A participação brasileira no mercado internacional, no qual já foi um dos dez maiores atores nos anos 1980, hoje é mínima. No ranking do Sipri, o país ocupa o 21º lugar entre os exportadores e o 33º entre os importadores –aí entram os submarinos e os helicópteros do acordo militar de 2009 com a França e o caça sueco Gripen, em introdução na FAB (Força Aérea Brasileira).

O impacto mais imediato da crise para o Brasil é a dificuldade, revelada pela Folha, de levar adiante a cooperação com Moscou na tecnologia para o combustível e o reator de seu futuro submarino nuclear.
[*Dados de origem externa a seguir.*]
Lemma movesOf_mason_extras p s m :
  WF p -> gameOver p = false -> inBoard s ->
  isPieceOf (turn_ p) Mason (at_ p s) = true ->
  In m (snd (genMasonExtras p s (turn_ p)
               (computeAttacks p (other (turn_ p))))) ->
  In m (movesOf p).
Proof.
  intros Hwf Hg Hs Hp Hm. unfold movesOf, generateMoves. rewrite Hg.
  cbv zeta.
  assert (Hsq : forall s, In s (bb_squares (pieceBB p (turn_ p) Mason)) ->
                  inBoard s /\ isPieceOf (turn_ p) Mason (at_ p s) = true).
  { intros s0. now apply pieceBB_squares. }
  pose proof (masonLoop_In p (turn_ p) (computeAttacks p (other (turn_ p)))
                (bb_squares (pieceBB p (turn_ p) Mason)) s m Hwf Hsq
                (pieceBB_squares_conv p _ _ s Hwf Hs Hp) Hm) as I.
  destruct (masonLoop p (turn_ p) _ _) as [p1 masons].
  cbn [snd] in *. rewrite !in_app_iff. auto.
Qed.

Lemma construct_in_extras p s us ea t :
  wallBuiltLast p us = false -> bb_test ea s = false ->
  In t (stepTargets DIRS4 (row s) (col s)) -> at_ p t = 0 ->
  In (mkMove MasonConstruct s t SQ_NONE SQ_NONE)
     (snd (genMasonExtras p s us ea)).
Proof.
  intros Hw Ha Ht He. unfold genMasonExtras. cbv zeta.
  rewrite Hw, Ha. cbn [negb andb].
  match goal with |- context [flat_map ?f DIRS4] => set (cons := flat_map f DIRS4) end.
  assert (Hc : In (mkMove MasonConstruct s t SQ_NONE SQ_NONE) cons).
  { unfold cons. apply in_flat_map.
    apply stepTargets_In in Ht. destruct Ht as (d & Hd & Hb & ->).
    exists d. split; [exact Hd|]. cbv zeta. rewrite Hb, He. cbn. auto. }
  clearbody cons.
  match goal with |- In _ (snd (if ?c then _ else _)) => destruct c end.
  - exact Hc.
  - match goal with |- context [commandLoop p s us ?cb ?w ?l] =>
      destruct (commandLoop p s us cb w l) as [p1 orth] end.
    match goal with |- context [commandLoop p1 s us ?cb ?w ?l] =>
      destruct (commandLoop p1 s us cb w l) as [p2 diag] end.
    cbn [snd]. rewrite in_app_iff. auto.
Qed.

(** The four orthogonal neighbours of a square, by coordinates. *)
Lemma orth_neighbour s t :
  inBoard s ->
  In t (stepTargets DIRS4 (row s) (col s)) <->
  inBoard t /\ Z.abs (row t - row s) + Z.abs (col t - col s) = 1.
Proof.
  intros Hs. rewrite stepTargets_In. split.
  - intros (d & Hd & Hb & ->). destruct (sq_inBounds _ _ Hb) as (_ & Hr & -> & ->).
    split; [exact Hr|].
    cbn [In DIRS4] in Hd.
    destruct Hd as [<-|[<-|[<-|[<-|[]]]]]; cbn [fst snd]; lia.
  - intros [Ht Hd].
    assert (Rs : 0 <= row s < 9 /\ 0 <= col s < 9).
    { unfold inBoard, row, col, N in *. split;
        [split; [apply Z.div_pos; lia|apply Z.div_lt_upper_bound; lia]
        |apply Z.mod_pos_bound; lia]. }
    assert (Rt : 0 <= row t < 9 /\ 0 <= col t < 9).
    { unfold inBoard, row, col, N in *. split;
        [split; [apply Z.div_pos; lia|apply Z.div_lt_upper_bound; lia]
        |apply Z.mod_pos_bound; lia]. }
    assert (Et : t = sq (row t) (col t)).
    { unfold sq, row, col, N. unfold inBoard in Ht.
      rewrite (Z.mul_comm (t / 9) 9), <- Z.div_mod by lia.
      symmetry. apply Z.mod_small. lia. }
    exists (row t - row s, col t - col s). cbn [fst snd].
    replace (row s + (row t - row s)) with (row t) by lia.
    replace (col s + (col t - col s)) with (col t) by lia.
    split; [|split; [|exact Et]].
    + cbn [In DIRS4].
      assert (C : (row t - row s = -1 /\ col t - col s = 0) \/
                  (row t - row s = 1 /\ col t - col s = 0) \/
                  (row t - row s = 0 /\ col t - col s = -1) \/
                  (row t - row s = 0 /\ col t - col s = 1)) by lia.
      destruct C as [[-> ->]|[[-> ->]|[[-> ->]|[-> ->]]]]; auto.
    + unfold inBounds, N.
      rewrite !andb_true_iff, !Z.leb_le, !Z.ltb_lt. lia.
Qed.

(** X24. The Mason Construct actions offered are exactly these: the game
    is running, a Mason of the side to move stands on the origin, that
    side built no wall on its previous turn, the opponent does not attack
    the Mason's square, and the target is an empty orthogonal neighbour;
    the two auxiliary squares are unused. *)
Theorem construct_offered_iff (p : Position) (m : Move) :
  WF p -> m_type m = MasonConstruct ->
  let us := turn_ p in
  In m (movesOf p) <->
  gameOver p = false /\
  m_aux1 m = SQ_NONE /\ m_aux2 m = SQ_NONE /\
  inBoard (m_from m) /\ isPieceOf us Mason (at_ p (m_from m)) = true /\
  wallBuiltLast p us = false /\
  isSquareAttackedBy p (other us) (m_from m) = false /\
  inBoard (m_to m) /\
  Z.abs (row (m_to m) - row (m_from m)) +
  Z.abs (col (m_to m) - col (m_from m)) = 1 /\
  at_ p (m_to m) = 0.
Proof.
  intros W Ht. cbv zeta. split.
  - intros Hin. split; [now apply (movesOf_not_over p m)|].
    revert m Hin Ht.
    apply (movesOf_sites
             (fun m => m_type m = MasonConstruct ->
                m_aux1 m = SQ_NONE /\ m_aux2 m = SQ_NONE /\
                inBoard (m_from m) /\
                isPieceOf (turn_ p) Mason (at_ p (m_from m)) = true /\
                wallBuiltLast p (turn_ p) = false /\
                isSquareAttackedBy p (other (turn_ p)) (m_from m) = false /\
                inBoard (m_to m) /\
                Z.abs (row (m_to m) - row (m_from m)) +
                Z.abs (col (m_to m) - col (m_from m)) = 1 /\
                at_ p (m_to m) = 0) p W);
      cbn [m_type m_from m_to m_aux1 m_aux2 normalMove];
      try (intros; discriminate).
    intros s t Hs Hp Hw Ha Hn He _.
    rewrite (attack_views p (other (turn_ p)) W s Hs) in Ha.
    apply (orth_neighbour s t Hs) in Hn. tauto.
  - intros (Hg & A1 & A2 & Hs & Hp & Hw & Ha & Hb & Hn & He).
    assert (Em : m = mkMove MasonConstruct (m_from m) (m_to m) SQ_NONE SQ_NONE).
    { destruct m as [ty f t a1 a2]. cbn in *. now subst. }
    rewrite Em. apply (movesOf_mason_extras p (m_from m)); auto.
    apply construct_in_extras; auto.
    + now rewrite (attack_views p (other (turn_ p)) W _ Hs).
    + apply orth_neighbour; auto.
Qed.

Lemma construct_offered_iff_witness :
  let p := positionOf "clpisiplc/mmmmmmmmm/9/9/9/9/9/MMMMMMMMM/CLPISIPLC w Bb - 0 1" in
  let m := mkMove MasonConstruct 67 58 SQ_NONE SQ_NONE in
  WF p /\ m_type m = MasonConstruct /\ In m (movesOf p) /\
  isSquareAttackedBy p (other (turn_ p)) (m_from m) = false.
Proof.
  cbv zeta.
  set (p := positionOf "clpisiplc/mmmmmmmmm/9/9/9/9/9/MMMMMMMMM/CLPISIPLC w Bb - 0 1").
  assert (W : WF p) by (apply WFb_sound; vm_compute; reflexivity).
  assert (I : In (mkMove MasonConstruct 67 58 SQ_NONE SQ_NONE) (movesOf p)).
  { vm_compute. repeat (first [left; reflexivity | right]). }
  split; [exact W|]. split; [reflexivity|]. split; [exact I|].
  destruct (proj1 (construct_offered_iff p
              (mkMove MasonConstruct 67 58 SQ_NONE SQ_NONE) W eq_refl) I)
    as (_ & _ & _ & _ & _ & _ & Ha & _).
  exact Ha.
Defined.

(** ** The search's own Zobrist key *)

Ltac xor_bits :=
  apply Z.bits_inj'; intros ? _;
  rewrite ?Z.lxor_spec, ?Z.bits_0; btauto.

Lemma length_upd b s v : List.length (upd b s v) = List.length b.
Proof.
  unfold upd. generalize (Z.to_nat s). revert b.
  induction b as [|x b IH]; intros [|n]; cbn; auto.
Qed.

(** XOR-folds of per-square keys, for any key table. *)
Section KeyFold.

Variable k : Z -> Z -> Z.

Definition keyFold (b : list Z) : Z := cellFold Z.lxor k b allSquares 0.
No mais, a FAB havia desativado pouco antes da guerra o único esquadrão de aeronaves russas que já teve, de 12 helicópteros Mi-35 baseados em Porto Velho (RO). “Apesar das dificuldades logísticas, o fator decisivo foi o aspecto operacional”, diz o comandante da Força, Carlos de Almeida Baptista Júnior.

Ele descarta relação com o conflito e afirma que não haveria impacto significativo das sanções porque a manutenção dos helicópteros era feita por uma empresa brasileira capacitada havia dois anos pela Russian Helicopters. A questão é que o aparelho é caro de operar e não prioritário –em dez anos, cada aparelho voou em média 3 minutos por dia.

A demanda europeia poderá favorecer a Embraer, que já vendeu seu cargueiro médio KC-390 para Portugal e Hungria, ambos membros da Otan. Ela já está encarnada no anúncio alemão de triplicar seu orçamento militar de 2022 de forma emergencial, atingindo EUR 100 bilhões (R$ 553 bilhões), devido à guerra.

Com isso, os americanos se deram bem. Berlim anunciou que irá comprar 35 de seus caças de quinta geração F-35. Além disso, outros 15 caças europeus Eurofighter Typhoon e novos sistemas antitanque e antiaéreos americanos deverão ser comprados, e Washington deverá levar uma concorrência para fornecer US$ 4 bilhões (R$ 20 bilhões) em helicópteros pesados.

A Polônia, país mais agastado com a crise ucraniana por sua desavença histórica com os russos e o recebimento de quase 2 milhões dos atuais 3,3 milhões de refugiados do país vizinho até aqui, anunciou que vai encomendar drones pesados de ataque americanos Reaper.

“O impacto da guerra no mercado deve ser maior para a Rússia. De forma mais ampla, alguns países estão revisando suas presunções sobre necessidade de gasto militar”, afirmou o especialista em defesa aeroespacial Douglas Barrie, do IISS (Instituto Internacional de Estudos Estratégicos, de Londres).

O IISS lançou pouco antes da guerra o seu Balanço Militar, obra anual de referência sobre gastos militares –que incluem também despesa com pessoal e investimentos. Os EUA são soberanos, com US$ 754 bilhões (R$ 3,8 trilhões) gastos em 2021, quase equivalente aos cerca de US$ 800 bilhões (R$ 4 trilhões) dos 14 próximos do ranking e mais que o dobro dos US$ 360 bilhões (R$ 1,8 trilhão) do resto do mundo.

A Rússia figura em quinto lugar, com US$ 62,2 bilhões (R$ 311 bilhões), mas o número real é maior porque o custo de produção é menor no país. No ranking geral, o Brasil caiu da 13ª para a 16ª posição de 2020 para 2021, com US$ 21,8 bilhões gastos (R$ 109 bilhões) –por aqui, 80% fica com pessoal ativo e inativo.